More and more I find that what I used to consider my greatest hindrances were, in fact, my greatest teachers. I used to believe that my troubles were attributable to lack of finances and consequently, thought all of them could be solved by a surplus. I considered disadvantages and often almost totally overlooked the great trust and creativity I was developing and gaining over the years. I used to overlook what God was placing right before my eyes. Troubled with how things were going to work out—crippled by fear that they wouldn’t, days were difficult and money seemed scarce. Little did I know at the time that I would look back on the more difficult days and remember them with sort of fond, perhaps bittersweet, emotion.
I’m sorry for the young woman who was so fearful, but happy for the way the LORD did provide and for the ways she learned to cope, learned to be creative, learned to be hopeful, learned to trust and increased in faith. But the younger woman who used to live in my shoes was often plagued by the “what will people think” albatross, and was shackled by doubts and insecurities – as I suppose we all are from time to time, but when they become interwoven in every thought, they’re like that heavy, paralyzing albatross. The LORD worked through all those sorts of situations and blessed me with a sort of “blindness” to my situation— a sort of “rose coloured glasses” tenor to my life—and brought me through those valleys. I began to see things less and less for what they were and more and more for what I hoped they would be. Sure, the lack of finances still was a hindrance, but I stopped allowing myself to feel as though that defined me or my family. I decided to stop getting tripped up in the trappings of the have’s and have not’s in life—they weren’t helping me. I decided to not let my possessions define who I am—other people may have judged me in that manner—but I never wanted to be that shallow and I knew the LORD didn’t want that for me either. He was taking me through the school of contentment. Had I not had lack or loss, I’d not have learned to be very creative with what I do have. I suppose I might’ve become smug or assume it was my doing when there were increases or “successes.” I surely know that whatever good has come, whatever gain I’ve experienced: successes, benefits or blessings have all been of the LORD.

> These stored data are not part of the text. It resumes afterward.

(** * wikiparse: the backtracking engine (parser.js) and the wiki grammar
      (wikiparser.js), embedded as executable Rocq functions.

    Strings are sequences of UTF-16 code units, the cursor is an offset into
    them, the parser object's mutable fields are a state record threaded by a
    small state-and-exception monad, and the recursion between [next], [node]
    and the productions is cut by a fuel argument. *)

From Stdlib Require Import String Ascii DecimalString.
From Stdlib Require Import List ZArith NArith Bool Lia Arith PeanoNat.
Import ListNotations.

Set Implicit Arguments.
Set Warnings "-register-all".

(* ================================================================== *)
(** ** JavaScript strings *)

(** A JS string: its UTF-16 code units. *)
Definition jsstring := list N.

(** A literal of the source, written in ASCII. *)
Definition js (s : string) : jsstring :=
  map N_of_ascii (list_ascii_of_string s).

Fixpoint jsstring_eqb (a b : jsstring) : bool :=
  match a, b with
  | [], [] => true
  | x :: a', y :: b' => N.eqb x y && jsstring_eqb a' b'
  | _, _ => false
  end.

Definition inRange (lo hi c : N) : bool := (N.leb lo c && N.leb c hi)%bool.

(** WhiteSpace and LineTerminator code points: what [String.prototype.trim],
    [trimLeft], [trimRight] strip and what [\s] matches. *)
Definition isWhiteSpace (c : N) : bool :=
  (inRange 9 13 c || N.eqb c 32 || N.eqb c 160 || N.eqb c 5760
   || inRange 8192 8202 c || N.eqb c 8232 || N.eqb c 8233 || N.eqb c 8239
   || N.eqb c 8287 || N.eqb c 12288 || N.eqb c 65279)%bool.

Fixpoint dropWhile (p : N -> bool) (s : jsstring) : jsstring :=
  match s with
  | [] => []
  | c :: s' => if p c then dropWhile p s' else s
  end.

Fixpoint takeWhile (p : N -> bool) (s : jsstring) : jsstring :=
  match s with
  | [] => []
  | c :: s' => if p c then c :: takeWhile p s' else []
  end.

Definition dropWhileEnd (p : N -> bool) (s : jsstring) : jsstring :=
  rev (dropWhile p (rev s)).

Definition trimLeft (s : jsstring) : jsstring := dropWhile isWhiteSpace s.
Definition trimRight (s : jsstring) : jsstring := dropWhileEnd isWhiteSpace s.
Definition strTrim (s : jsstring) : jsstring := trimRight (trimLeft s).

(** [/^\w/] without the [u] flag: ASCII letters, digits and underscore. *)
Definition isWordChar (c : N) : bool :=
  (inRange 65 90 c || inRange 97 122 c || inRange 48 57 c || N.eqb c 95)%bool.

(** ASCII case folding: what a case-insensitive regular expression without
    the [u] flag does to a pattern of ASCII characters (a character above
    127 is never canonicalised to an ASCII one). *)
Definition asciiLower (c : N) : N :=
  if inRange 65 90 c then (c + 32)%N else c.

(** [/^[a-z-]/i] *)
Definition isTagNameStart (c : N) : bool :=
  (inRange 97 122 (asciiLower c) || N.eqb c 45)%bool.

(** [/^[\s-]+|[\s-]+$/g] replaced by the empty string: the leading and the
    trailing run of whitespace and dashes are removed. *)
Definition isSpaceOrDash (c : N) : bool := (isWhiteSpace c || N.eqb c 45)%bool.
Definition stripSpaceDash (s : jsstring) : jsstring :=
  dropWhileEnd isSpaceOrDash (dropWhile isSpaceOrDash s).

(** [s.split('#')]: the pieces between the separators. *)
Fixpoint splitOn (sep : N) (s : jsstring) : list jsstring :=
  match s with
  | [] => [[]]
  | c :: s' =>
      if N.eqb c sep then [] :: splitOn sep s'
      else match splitOn sep s' with
           | p :: ps => (c :: p) :: ps
           | [] => [[c]]
           end
  end.

(** Prefix test between plain strings, ASCII case-insensitive on the text:
    the building block of the sticky [/.../yi] expression of externalLink. *)
Fixpoint prefixCI (prefix text : jsstring) : bool :=
  match prefix, text with
  | [], _ => true
  | p :: prefix', c :: text' => N.eqb (asciiLower c) p && prefixCI prefix' text'
  | _ :: _, [] => false
  end.

(* ================================================================== *)
(** ** JavaScript numbers, as far as the parser uses them *)

(** A Number value: not-a-number, an infinity, or the finite double
    [m * 2^e] kept exactly ([m] odd, or [m = 0] and [e = 0]). *)
Inductive jsnum :=
| NaN
| Infinity (negative : bool)
| Fin (m e : Z).
(** [toProxy.set(target, observed); toRaw.set(observed, target)] after the
    allocation of [observed]. *)
Definition register (d : Direction) (target observed : objId) (p : object)
    (st : state) : state :=
  match d with
  | Mutable =>
    mkState (heap st ++ [p])
            (<[target := observed]> (rawToReactive st))
            (<[observed := target]> (reactiveToRaw st))
            (rawToReadonly st) (readonlyToRaw st)
            (readonlyValues st) (nonReactiveValues st) (warnings st)
  | ReadonlyFamily =>
    mkState (heap st ++ [p])
            (rawToReactive st) (reactiveToRaw st)
            (<[target := observed]> (rawToReadonly st))
            (<[observed := target]> (readonlyToRaw st))
            (readonlyValues st) (nonReactiveValues st) (warnings st)
  end.

Definition warn (v : value) (st : state) : state :=
  mkState (heap st) (rawToReactive st) (reactiveToRaw st)
          (rawToReadonly st) (readonlyToRaw st)
          (readonlyValues st) (nonReactiveValues st) (warnings st ++ [v]).

Section Registry.

(** The build flag [__DEV__]. *)
Variable DEV : bool.

(** [createReactiveObject] (lines 100-138). *)
Definition createReactiveObject (target : value) (d : Direction)
    (baseHandlers collectionHandlers : Handlers) (st : state) : value * state :=
  if negb (isObject st target) then
    (target, if DEV then warn target st else st)
  else
    match wm_get (toProxy d st) target with
    | Some observed => (VRef observed, st)
    | None =>
      if wm_has (toRawMap d st) target then (target, st)
      else if negb (canObserve st target) then (target, st)
      else
        match target with
        | VRef t =>
          match heap st !! t with
          | Some ob =>
            let handlers := if collectionTypes_has (ctor ob)
                            then collectionHandlers else baseHandlers in
            let observed := length (heap st) in
            (VRef observed, register d t observed (newProxy t ob handlers) st)
          | None => (target, st)
          end
        | _ => (target, st)
        end
    end.

(** The five ways out of [createReactiveObject]. *)
Inductive cro_outcome (target : value) (d : Direction) (base coll : Handlers)
    (st : state) : value * state -> Prop :=
| cro_not_object :
    isObject st target = false ->
    cro_outcome target d base coll st (target, if DEV then warn target st else st)
| cro_cached t p :
    target = VRef t -> isObject st target = true ->
    toProxy d st !! t = Some p ->
    cro_outcome target d base coll st (VRef p, st)
| cro_is_proxy t o :
    target = VRef t -> isObject st target = true ->
    toProxy d st !! t = None -> toRawMap d st !! t = Some o ->
    cro_outcome target d base coll st (target, st)
| cro_not_observable t :
    target = VRef t -> isObject st target = true ->
    toProxy d st !! t = None -> toRawMap d st !! t = None ->
    canObserve st target = false ->
    cro_outcome target d base coll st (target, st)
| cro_fresh t ob :
    target = VRef t -> heap st !! t = Some ob -> callable ob = false ->
    toProxy d st !! t = None -> toRawMap d st !! t = None ->
    canObserve st target = true ->
    cro_outcome target d base coll st
      (VRef (length (heap st)),
       register d t (length (heap st))
         (newProxy t ob (if collectionTypes_has (ctor ob) then coll else base)) st).

(** [readonly] (lines 63-79). *)
Definition readonly (target : value) (st : state) : value * state :=
  let target :=
    match wm_get (reactiveToRaw st) target with
    | Some raw => VRef raw
    | None => target
    end in
  createReactiveObject target ReadonlyFamily
    readonlyHandlers readonlyCollectionHandlers st.

(** [reactive] (lines 44-61). *)
Definition reactive (target : value) (st : state) : value * state :=
  if wm_has (readonlyToRaw st) target then (target, st)
  else if ws_has (readonlyValues st) target then readonly target st
  else createReactiveObject target Mutable
         mutableHandlers mutableCollectionHandlers st.

(** [shallowReadonly] (lines 87-97). *)
Definition shallowReadonly (target : value) (st : state) : value * state :=
  createReactiveObject target ReadonlyFamily
    shallowReadonlyHandlers readonlyCollectionHandlers st.

(** [isReactive], [isReadonly], [toRaw] (lines 141-153). *)
Definition isReactive (v : value) (st : state) : bool :=
  wm_has (reactiveToRaw st) v || wm_has (readonlyToRaw st) v.

Definition isReadonly (v : value) (st : state) : bool :=
  wm_has (readonlyToRaw st) v.

Definition toRaw (observed : value) (st : state) : value :=
  match wm_get (reactiveToRaw st) observed with
  | Some raw => VRef raw
  | None =>
    match wm_get (readonlyToRaw st) observed with
    | Some raw => VRef raw
    | None => observed
    end
  end.

(** [markReadonly], [markNonReactive] (lines 156-165). [WeakSet.add]
    raises a TypeError on a value that is not an object: [None]. *)
Definition markReadonly (v : value) (st : state) : option (value * state) :=
  match v with
  | VRef id =>
    Some (v, mkState (heap st) (rawToReactive st) (reactiveToRaw st)
                     (rawToReadonly st) (readonlyToRaw st)
                     ({[id]} ∪ readonlyValues st) (nonReactiveValues st)
                     (warnings st))
  | _ => None
  end.

Definition markNonReactive (v : value) (st : state) : option (value * state) :=
  match v with
  | VRef id =>
    Some (v, mkState (heap st) (rawToReactive st) (reactiveToRaw st)
                     (rawToReadonly st) (readonlyToRaw st)
                     (readonlyValues st) ({[id]} ∪ nonReactiveValues st)
                     (warnings st))
  | _ => None
  end.

(** The caller creating a new object (an object literal, [new Map()], a
    component instance, ...): not a proxy, its properties are the
    caller's choice. *)
Definition allocObject (ob : object) (st : state) : state :=
  mkState (heap st ++ [ob]) (rawToReactive st) (reactiveToRaw st)
          (rawToReadonly st) (readonlyToRaw st)
          (readonlyValues st) (nonReactiveValues st) (warnings st).

(** The object [ob] with its two marker properties replaced. *)
Definition withMarkers (vue vnode : bool) (ob : object) : object :=
  mkObject (callable ob) (rawType ob) vue vnode (ctor ob) (proxyOf ob).
(** X8: where [negatePartialValidity] returns, it does not return
    [None], it returns different values for different arguments, and
    its value converts to a total validity exactly when its argument
    does. *)
Theorem negatePartialValidity_returns pv pv' :
  negatePartialValidity pv = Ok pv' →
  pv' ≠ PValidity.None ∧
  (∀ pv0, negatePartialValidity pv0 = Ok pv' → pv0 = pv) ∧
  is_ok (fromPartial pv') = is_ok (fromPartial pv).
Proof.
  intros Heq. split_and!.
  - destruct pv; simplify_eq/=; discriminate.
  - intros pv0 Heq0. destruct pv, pv0; simplify_eq/=; reflexivity.
  - destruct pv; simplify_eq/=; reflexivity.
Qed.

Lemma negatePartialValidity_returns_witness :
  negatePartialValidity PValidity.MayBeFalse = Ok PValidity.MayBeTrue ∧
  PValidity.MayBeTrue ≠ PValidity.None ∧
  (∀ pv0, negatePartialValidity pv0 = Ok PValidity.MayBeTrue → pv0 = PValidity.MayBeFalse) ∧
  is_ok (fromPartial PValidity.MayBeTrue) = is_ok (fromPartial PValidity.MayBeFalse).
Proof.
  split; [reflexivity|].
  exact (negatePartialValidity_returns PValidity.MayBeFalse PValidity.MayBeTrue eq_refl).
Defined.

End partial_validity_compositions.

(** ** More on the merging searcher *)

Section merging_operations.
Context {B : Type} `{!Searcher.Interface B}.
Implicit Types (ms : MergingSearcher.t B) (s : ExecutionState).
Implicit Types (c : option ExecutionState) (A R : list ExecutionState).
(** [s.replace(old, new)] brings in no [t] that was not there, when [t]
    shares no character with [new]. *)
Lemma replace_absent (t old new s : string) :
  t ≠ "" → new ≠ "" → apart new t →
  Str.contains t s = false →
  Str.contains t (Str.replace old new s) = false.
Proof.
  intros Ht Hnew Hap Hs. destruct new as [|c new']; [done|].
  apply not_true_is_false. intros Hin.
  destruct old as [|o old']; simpl in Hin.
  - apply (replace_empty_contains _ c new') in Hin; [congruence|done..].
  - apply (replace_scan_contains _ _ c new') in Hin; [congruence|done..].
Qed.

(** ** The text printed for a failed run *)

Lemma sanitize_hides_cwd (env : gmap string string) (cwd out : string) :
  cwd ≠ "" → Str.has_char "/" cwd = false →
  Str.contains cwd (sanitize env cwd out) = false.
Proof.
  intros Hne Hfree. unfold sanitize.
  apply replace_clean; [done..|]. apply apart_slash; auto.
Qed.

Lemma sanitize_hides_runfiles (env : gmap string string) (cwd out d : string) :
  env !! "RUNFILES_DIR" = Some d →
  d ≠ "" → Str.has_char "/" d = false →
  Str.contains d (sanitize env cwd out) = false.
Proof.
  intros Hd Hne Hfree. unfold sanitize. rewrite Hd.
  apply replace_absent; [done..| |].
  - apply apart_slash; auto.
  - apply replace_clean; [done..|]. apply apart_slash; auto.
Qed.

(** ** Why a slash in the path matters *)

Lemma prefix_append (t rest : string) : String.prefix t (t +:+ rest) = true.
Proof.
  induction t as [|a t IH]; [by destruct rest|].
  rewrite append_cons. simpl. by destruct (ascii_dec a a).
Qed.

Lemma prefix_length (t s : string) :
  String.prefix t s = true → (String.length t ≤ String.length s)%nat.
Proof.
  revert t. induction s as [|a s IH]; intros [|b t]; simpl; try done; try lia.
  destruct (ascii_dec b a); [|done]. intros ?%IH. lia.
Qed.

Lemma replace_scan_skip (old new x rest : string) :
  Str.replace_scan old new (String.length x) (x +:+ rest)
  = Str.replace_scan old new 0 rest.
Proof.
  induction x as [|a x IH]; [by destruct rest|].
  rewrite append_cons. simpl. apply IH.
Qed.

Lemma replace_scan_short (old new s : string) :
  (String.length s < String.length old)%nat →
  Str.replace_scan old new 0 s = s.
Proof.
  induction s as [|a s IH]; intros Hlen; [done|].
  cbn [Str.replace_scan].
  destruct (String.prefix old (String a s)) eqn:Hpre.
  - apply prefix_length in Hpre. lia.
  - rewrite IH; [done|]. simpl in Hlen. lia.
Qed.

(** For every working directory that is an absolute POSIX path there is
    an output of the child in which the path is still there after the
    replacement: the path followed by itself without its first slash. *)
Lemma absolute_cwd_survives (env : gmap string string) (b : string) :
  env !! "RUNFILES_DIR" = None →
  sanitize env (String "/" b) (String "/" b +:+ b) = String "/" b ∧
  Str.contains (String "/" b) (sanitize env (String "/" b) (String "/" b +:+ b))
  = true.
Proof.
  intros Henv.
  assert (sanitize env (String "/" b) (String "/" b +:+ b) = String "/" b)
    as Hs.
  { unfold sanitize. rewrite Henv. unfold Str.replace.
    rewrite append_cons. cbn [Str.replace_scan].
    rewrite <- append_cons, prefix_append. rewrite append_cons.
    rewrite append_nil_l.
    replace (String.length (String "/" b) - 1)%nat with (String.length b)
      by (simpl; lia).
    rewrite replace_scan_skip, replace_scan_short by (simpl; lia).
    reflexivity. }
  split; [done|]. rewrite Hs.
  rewrite contains_cons. rewrite <- (append_nil_r (String "/" b)) at 2.
  by rewrite prefix_append.
Qed.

Some of the deepest valleys produced the richest fruit and it’s faith from those lessons that has guided me through the more recent years and the struggles or trials we’ve faced. When trails have been forged or mountains scaled, the path is a bit less daunting each time it’s traversed. And with each passing, faith is strengthened and trust is deepened. With each passing year, the have’s and the have not’s are less and less noticeable to me and my concern is less self-focused. Pride is an ugly thing I came to see, for it is often pride that keeps us from living and giving—pride is that gripping thing that prevents us from being transparent, from being open and vulnerable. We all have it to some degree or another and sometimes, when we very least anticipate it, pride wells up and swallows us. Gains and losses are the great equalizers in life—they happen to all of us.
Because I know my Redeemer lives and ever lives to make intercession for me —for us—I know that I can trust Him beyond a shadow of doubt: that what He has promised to do, that will He do. He promised to never leave me nor forsake me and He promises in His Word that He will complete that which He has begun.
So the LORD has used trials as teachers, loss as gain, and lack: to fill me. His faithfulness is great, His mercies have been new every morning.